Фашизм – это много чего. Это эксцесс идеологии, это феномен эстетики, это – и не в последнюю очередь – болезнь социального тела. Тела, измученного диалектикой садизма и мазохизма, внезапной сменой состояний агрессора и жертвы и, как следствие, тела шизофренического. Популярный пример вакханалии фашистских шизотел мы видим в картине Лилианы Кавани «Ночной портье». Однако методу противостояния эстетическим практикам микрофашизма ещё только предстоит получить распространение. В своей статье Влад ОЛЕНИЧ находит новые способы вести нефашистскую жизнь и сопротивляться насилию, не уподобляясь самим насильникам.
Известное место из «Этики» Спинозы гласит: «того, к чему способно тело, до сих пор никто ещё не определил» [1]. Тело определяется своими отношениями, формами одержимости и движениями, в которые оно вовлечено. Необходимо знать типы возможных встреч. Самое прекрасное – жить на краю, на пределе возможностей, но этот предел для каждого тела свой. Возможности тел определяют и возможности власти. Неопределённость в этом вопросе подталкивает нас к экспериментированию, но, как предупреждали Делёз-и-Гваттари, следует соблюдать осторожность, т.к. «все предприятия по дестратификации (например, выйти за пределы организма, броситься в становление) должны прежде всего соблюдать точные правила чрезвычайной предосторожности – слишком внезапная дестратификация может быть самоубийственна или стать злокачественной» [2].

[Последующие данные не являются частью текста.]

(* ===== verification/JSString.v ===== *)
(** * JavaScript strings

    A string is the sequence of its UTF-16 code units, as in ECMAScript: every
    index, [length] and [charCodeAt] of the source counts code units.  This
    file models the string operations the source uses ([trim], [split],
    [join], [slice], [indexOf], [startsWith], ...) and proves the lemmas about
    them that the components share. *)
From S2P Require Import Prelude.
From Stdlib Require Import Ascii.

Abbreviation jschar := N.
Abbreviation jsstr := (list N).

(** A literal of the source.  [js] takes the text as it is; in [jq] a
    backquote stands for the double quote, which no literal of this
    development contains. *)
Definition js (s : string) : jsstr :=
  map N_of_ascii (String.list_ascii_of_string s).

Definition DQ : jschar := 34%N.
Definition BSL : jschar := 92%N.

Definition jq (s : string) : jsstr :=
  map (λ c, if (c =? 96)%N then DQ else c) (js s).

(** ** White space and [trim] *)

(** WhiteSpace and LineTerminator of ECMAScript: what [trim] strips and what
    [\s] matches. *)
Definition is_ws (c : jschar) : bool :=
  ((9 <=? c) && (c <=? 13) || (c =? 32) || (c =? 160) || (c =? 5760)
   || ((8192 <=? c) && (c <=? 8202)) || (c =? 8232) || (c =? 8233)
   || (c =? 8239) || (c =? 8287) || (c =? 12288) || (c =? 65279))%N.

Definition is_digit (c : jschar) : bool := ((48 <=? c) && (c <=? 57))%N.
Definition is_upper (c : jschar) : bool := ((65 <=? c) && (c <=? 90))%N.
Definition is_lower (c : jschar) : bool := ((97 <=? c) && (c <=? 122))%N.

(** [\w] *)
Definition is_word (c : jschar) : bool :=
  is_digit c || is_upper c || is_lower c || (c =? 95)%N.

Fixpoint trim_start (s : jsstr) : jsstr :=
  match s with
  | c :: s' => if is_ws c then trim_start s' else s
  | [] => []
  end.

Definition trim_end (s : jsstr) : jsstr := reverse (trim_start (reverse s)).

Definition trim (s : jsstr) : jsstr := trim_end (trim_start s).

(** Every space removed: [s.replace(/\s/g, '')]. *)
Definition strip_ws (s : jsstr) : jsstr := List.filter (λ c, negb (is_ws c)) s.

(** ** Tests and searches *)

Fixpoint starts_with (p s : jsstr) : bool :=
  match p, s with
  | [], _ => true
  | a :: p', b :: s' => (a =? b)%N && starts_with p' s'
  | _ :: _, [] => false
  end.

Definition ends_with (p s : jsstr) : bool :=
  starts_with (reverse p) (reverse s).

(** [s.indexOf(p)], [None] for [-1]. *)
Fixpoint index_of (p s : jsstr) : option nat :=
  if starts_with p s then Some 0 else
  match s with
  | [] => None
  | _ :: s' => S <$> index_of p s'
  end.

(** [s.indexOf(p, from)] *)
Definition index_of_from (p s : jsstr) (from : nat) : option nat :=
  Nat.add from <$> index_of p (drop from s).

Definition includes (p s : jsstr) : bool :=
  match index_of p s with Some _ => true | None => false end.

(** [s.slice(i, j)] and [s.substring(i, j)] for [0 <= i <= j]. *)
Definition slice (i j : nat) (s : jsstr) : jsstr := take (j - i) (drop i s).

(** [s.slice(-k)] *)
Definition slice_last (k : nat) (s : jsstr) : jsstr :=
  drop (length s - k) s.

(** ** [split] by one character, [join] *)

Fixpoint split_on (sep : jschar) (s : jsstr) : list jsstr :=
  match s with
  | [] => [[]]
  | c :: s' =>
      if (c =? sep)%N then [] :: split_on sep s' else
      match split_on sep s' with
      | w :: ws => (c :: w) :: ws
      | [] => [[c]]
      end
  end.

Fixpoint join (sep : jsstr) (l : list jsstr) : jsstr :=
  match l with
  | [] => []
  | [w] => w
  | w :: l' => w ++ sep ++ join sep l'
  end.

(** [filter(Boolean)] on strings: the empty ones are dropped. *)
Definition nonempty (s : jsstr) : bool := match s with [] => false | _ => true end.
Definition filter_bool (l : list jsstr) : list jsstr := List.filter nonempty l.

(** [x || d] on a string: the empty string is falsy. *)
Definition str_or (s d : jsstr) : jsstr := match s with [] => d | _ => s end.

(** The decimal digits of a natural number, [String(n)] for [0 <= n]. *)
Fixpoint digits_fuel (fuel : nat) (n : N) (acc : jsstr) : jsstr :=
  match fuel with
  | O => acc
  | S f =>
      let acc' := (48 + n mod 10)%N :: acc in
      if (n <? 10)%N then acc' else digits_fuel f (n / 10)%N acc'
  end.

Definition string_of_N (n : N) : jsstr := digits_fuel (S (N.size_nat n)) n [].

Definition string_of_Z (z : Z) : jsstr :=
  if (z <? 0)%Z then 45%N :: string_of_N (Z.abs_N z) else string_of_N (Z.abs_N z).

(** [Number.parseInt(s, 10)] of a string of digits. *)
Definition digits_value (s : jsstr) : N :=
  foldl (λ v c, (10 * v + (c - 48))%N) 0%N s.

(** [s.padStart(n, c)] *)
Definition pad_start (n : nat) (c : jschar) (s : jsstr) : jsstr :=
  replicate (n - length s) c ++ s.

#[global] Arguments js : simpl never.
#[global] Arguments jq : simpl never.
#[global] Arguments DQ : simpl never.
#[global] Arguments BSL : simpl never.

(** Replace the literals of the goal by their code units. *)
Ltac js_lit :=
  repeat match goal with
  | |- context [js ?s] => let v := eval vm_compute in (js s) in change (js s) with v
  | |- context [jq ?s] => let v := eval vm_compute in (jq s) in change (jq s) with v
  end.

Ltac js_lit_in H :=
  repeat match type of H with
  | context [js ?s] => let v := eval vm_compute in (js s) in change (js s) with v in H
  | context [jq ?s] => let v := eval vm_compute in (jq s) in change (jq s) with v in H
  end.

(** The order of [<] on strings and of the default [sort()]: by code units. *)
Fixpoint str_compare (s t : jsstr) : Z :=
  match s, t with
  | [], [] => 0
  | [], _ :: _ => -1
  | _ :: _, [] => 1
  | a :: s', b :: t' =>
      if (a <? b)%N then -1 else if (b <? a)%N then 1 else str_compare s' t'
  end%Z.

(** ** Lemmas: [trim] *)

(** A string [trim] leaves alone: no white space at either end. *)
Definition trimmed (s : jsstr) : Prop := trim s = s.

#[global] Instance trimmed_dec s : Decision (trimmed s).
Proof. unfold trimmed. apply _. Defined.

Lemma trim_start_app_nws c s1 s2 :
  is_ws c = false → trim_start (s1 ++ c :: s2) = trim_start s1 ++ c :: s2 ∨
                    trim_start (s1 ++ c :: s2) = c :: s2.
Proof.
  intros Hc. induction s1 as [|a s1 IH]; simpl; [rewrite Hc; by left|].
  destruct (is_ws a); [done|by left].
Qed.

Lemma trim_start_nws s :
  match s with [] => True | c :: _ => is_ws c = false end → trim_start s = s.
Proof. destruct s as [|c s]; simpl; [done|]. by intros ->. Qed.

Lemma trim_start_suffix s : ∃ w, s = w ++ trim_start s ∧ Forall (λ c, is_ws c = true) w.
Proof.
  induction s as [|c s [w [Hw Hall]]]; simpl; [by exists []|].
  destruct (is_ws c) eqn:Hc; [|by exists []].
  exists (c :: w). split; [by rewrite Hw at 1|by constructor].
Qed.

Lemma trim_end_prefix s : ∃ w, s = trim_end s ++ w ∧ Forall (λ c, is_ws c = true) w.
Proof.
  unfold trim_end. destruct (trim_start_suffix (reverse s)) as [w [Hw Hall]].
  exists (reverse w). split; [|by rewrite Forall_reverse].
  apply (inj reverse). by rewrite reverse_app, !reverse_involutive.
Qed.

Lemma trim_decompose s : ∃ w1 w2, s = w1 ++ trim s ++ w2 ∧
  Forall (λ c, is_ws c = true) w1 ∧ Forall (λ c, is_ws c = true) w2.
Proof.
  destruct (trim_start_suffix s) as [w1 [H1 ?]].
  destruct (trim_end_prefix (trim_start s)) as [w2 [H2 ?]].
  exists w1, w2. split; [|done]. unfold trim. by rewrite <- H2.
Qed.

Lemma elem_of_trim c s : c ∈ trim s → c ∈ s.
Proof. destruct (trim_decompose s) as (w1 & w2 & H & _). rewrite H at 2. set_solver. Qed.

Definition head_nws (s : jsstr) : Prop :=
  match s with [] => True | c :: _ => is_ws c = false end.
Definition last_nws (s : jsstr) : Prop := head_nws (reverse s).

Lemma trim_start_head s : head_nws (trim_start s).
Proof. induction s as [|c s IH]; simpl; [done|]. by destruct (is_ws c) eqn:?. Qed.

Lemma trim_end_last s : last_nws (trim_end s).
Proof. unfold last_nws, trim_end. rewrite reverse_involutive. apply trim_start_head. Qed.

Lemma trim_end_head s : head_nws s → head_nws (trim_end s).
Proof.
  destruct (trim_end_prefix s) as [w [H _]]. intros Hs.
  destruct (trim_end s) as [|c t]; [done|]. rewrite H in Hs. done.
Qed.

Lemma trimmed_iff s : trimmed s ↔ head_nws s ∧ last_nws s.
Proof.
  unfold trimmed. split.
  - intros <-. split; [apply trim_end_head, trim_start_head|apply trim_end_last].
  - intros [Hh Hl]. unfold trim. rewrite (trim_start_nws s Hh).
    unfold trim_end. rewrite (trim_start_nws (reverse s) Hl).
    apply reverse_involutive.
Qed.

Lemma trim_trimmed s : trimmed (trim s).
Proof. apply trimmed_iff. split; [apply trim_end_head, trim_start_head|apply trim_end_last]. Qed.

Lemma trim_idemp s : trim (trim s) = trim s.
Proof. apply trim_trimmed. Qed.

Lemma trimmed_nil : trimmed [].
Proof. done. Qed.

Lemma last_nws_snoc s c : last_nws (s ++ [c]) ↔ is_ws c = false.
Proof. unfold last_nws. by rewrite reverse_snoc. Qed.

Lemma last_nws_app s1 s2 : s2 ≠ [] → last_nws (s1 ++ s2) ↔ last_nws s2.
Proof.
  intros Hs. destruct s2 as [|c s2 _] using rev_ind; [done|].
  by rewrite app_assoc, !last_nws_snoc.
Qed.

Lemma head_nws_app s1 s2 : s1 ≠ [] → head_nws (s1 ++ s2) ↔ head_nws s1.
Proof. by destruct s1. Qed.

(** A string that starts and ends with the trimmed, non-empty [s1] and [s3]. *)
Lemma trimmed_app s1 s2 s3 :
  s1 ≠ [] → s3 ≠ [] → head_nws s1 → last_nws s3 → trimmed (s1 ++ s2 ++ s3).
Proof.
  intros ? ? Hh Hl. apply trimmed_iff. split.
  - by apply head_nws_app.
  - rewrite app_assoc. by apply last_nws_app.
Qed.

Lemma trimmed_no_ws s : Forall (λ c, is_ws c = false) s → trimmed s.
Proof.
  intros Hs. apply trimmed_iff. split; [by destruct Hs|].
  unfold last_nws. apply Forall_reverse in Hs. by destruct Hs.
Qed.

Lemma trim_nil_iff s : trim s = [] ↔ Forall (λ c, is_ws c = true) s.
Proof.
  split.
  - intros H. destruct (trim_decompose s) as (w1 & w2 & Hs & H1 & H2).
    rewrite H in Hs. rewrite Hs. by apply Forall_app.
  - intros Hs. unfold trim.
    assert (trim_start s = []) as ->; [|done].
    induction Hs as [|c s Hc _ IH]; simpl; [done|]. by rewrite Hc.
Qed.

(** ** Lemmas: prefixes and searches *)

Lemma starts_with_spec p s : starts_with p s = true ↔ ∃ t, s = p ++ t.
Proof.
  revert s. induction p as [|a p IH]; intros s; simpl; [naive_solver|].
  destruct s as [|b s]; [naive_solver|].
  rewrite andb_true_iff, N.eqb_eq, IH. naive_solver.
Qed.

Lemma starts_with_app p t : starts_with p (p ++ t) = true.
Proof. apply starts_with_spec. eauto. Qed.

Lemma starts_with_refl p : starts_with p p = true.
Proof. rewrite <- (app_nil_r p) at 2. apply starts_with_app. Qed.

Lemma starts_with_length p s : starts_with p s = true → length p ≤ length s.
Proof. intros [t ->]%starts_with_spec. rewrite length_app. lia. Qed.

Lemma index_of_Some p s i :
  index_of p s = Some i →
  (∃ t, drop i s = p ++ t) ∧ i + length p ≤ length s ∧
  ∀ j, j < i → starts_with p (drop j s) = false.
Proof.
  revert i. induction s as [|c s IH]; intros i; simpl.
  - destruct (starts_with p []) eqn:Hp; [|done]. intros [= <-].
    apply starts_with_spec in Hp as [t Ht]. destruct p; [|done].
    simpl. split; [eauto|]. split; [lia|]. intros; lia.
  - destruct (starts_with p (c :: s)) eqn:Hp.
    + intros [= <-]. apply starts_with_spec in Hp as [t Ht].
      simpl. split; [eauto|]. apply (f_equal length) in Ht.
      rewrite length_app in Ht. simpl in *. split; [lia|intros; lia].
    + destruct (index_of p s) as [k|] eqn:Hk; [|done]. intros [= <-].
      destruct (IH k eq_refl) as (Ht & Hl & Hj). split; [done|].
      split; [simpl; lia|]. intros [|j] Hlt; [done|]. apply Hj. lia.
Qed.

Lemma index_of_None p s :
  index_of p s = None ↔ ∀ s1 s2, s ≠ s1 ++ p ++ s2.
Proof.
  split.
  - intros Hn s1. revert s Hn. induction s1 as [|a s1 IH]; intros s Hn s2 ->.
    + pose proof (starts_with_app p s2) as Hp. simpl in Hn.
      by destruct (p ++ s2); simpl in Hn; rewrite Hp in Hn.
    + simpl in Hn. destruct (starts_with p (a :: s1 ++ p ++ s2)); [done|].
      destruct (index_of p (s1 ++ p ++ s2)) eqn:E; [done|].
      by apply (IH _ E s2).
  - induction s as [|c s IH]; intros H; simpl.
    + destruct (starts_with p []) eqn:E; [|done].
      apply starts_with_spec in E as [t Ht]. by destruct (H [] t).
    + destruct (starts_with p (c :: s)) eqn:E.
      { apply starts_with_spec in E as [t Ht]. by destruct (H [] t). }
      rewrite IH; [done|]. intros s1 s2 ->. by destruct (H (c :: s1) s2).
Qed.

Lemma includes_spec p s : includes p s = true ↔ ∃ s1 s2, s = s1 ++ p ++ s2.
Proof.
  unfold includes. destruct (index_of p s) as [i|] eqn:E; split; try done.
  - intros _. apply index_of_Some in E as ([t Ht] & _ & _).
    exists (take i s), t. by rewrite <- Ht, take_drop.
  - intros (s1 & s2 & Hs). by destruct (proj1 (index_of_None p s) E s1 s2).
Qed.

Стратификация обеспечивает минимум стабильности, предотвращая трансформацию сил становления в силы деструктивные. Здесь не может быть антагонизма – только игра сред, игра линий, которые одновременно созидают и разрушают. Именно благодаря запутанности этих линий желание желает собственного подавления, поэтому, заключает Гваттари, фашизм – «ключевая тема, необходимая для понимания желания в социальной плоскости» [3].
Реэстетизация
Согласно формуле Вальтера Беньямина, фашистской эстетизации политики противостоит революционная политизация искусства (Брехт). Фашизм «позволяет пережить свое собственное уничтожение как эстетическое наслаждение высшего ранга» [4].
Художественные стратегии, присущие нацистской эстетике, были направлены на закрепление изначальной и исключающей национальной идентичности путём создания статичного, образцового гражданского тела, единство которого является органичным. Что представляет собой контрфашистский реверс этого тела? В экранизации Ричардом Линклейтером романа Филипа Дика «Помутнение» (A Scanner Darkly, 2006) мы можем обнаружить пример подобного сенсомоторного механизма реэстетизации тела. В недалеком будущем борьба с наркотиками в США терпит крах, потому что вызывающее сильное привыкание «вещество Д», производимое из маленького голубого цветка, стремительно распространяется по стране. Протагонист Боб Арктор, будучи агентом наркополиции под прикрытием, ведёт двойную жизнь. В одной ипостаси он является членом наркосообщества, а в другой – сотрудником полиции по имени Фред. Он должен выйти на поставщиков «вещества Д» и для этого внедряется в группу наркоманов и наркодилеров. В полицейском участке его называют Фредом, свою внешность он скрывает специальным психоделическим костюмом-калейдоскопом, изменяющим его облик, вызывающим быстрые и неустойчивые изменения во внешнем образе человека (эффект напоминает картины, написанные нейросетями) – прекрасная иллюстрация интенсивного состояния тела.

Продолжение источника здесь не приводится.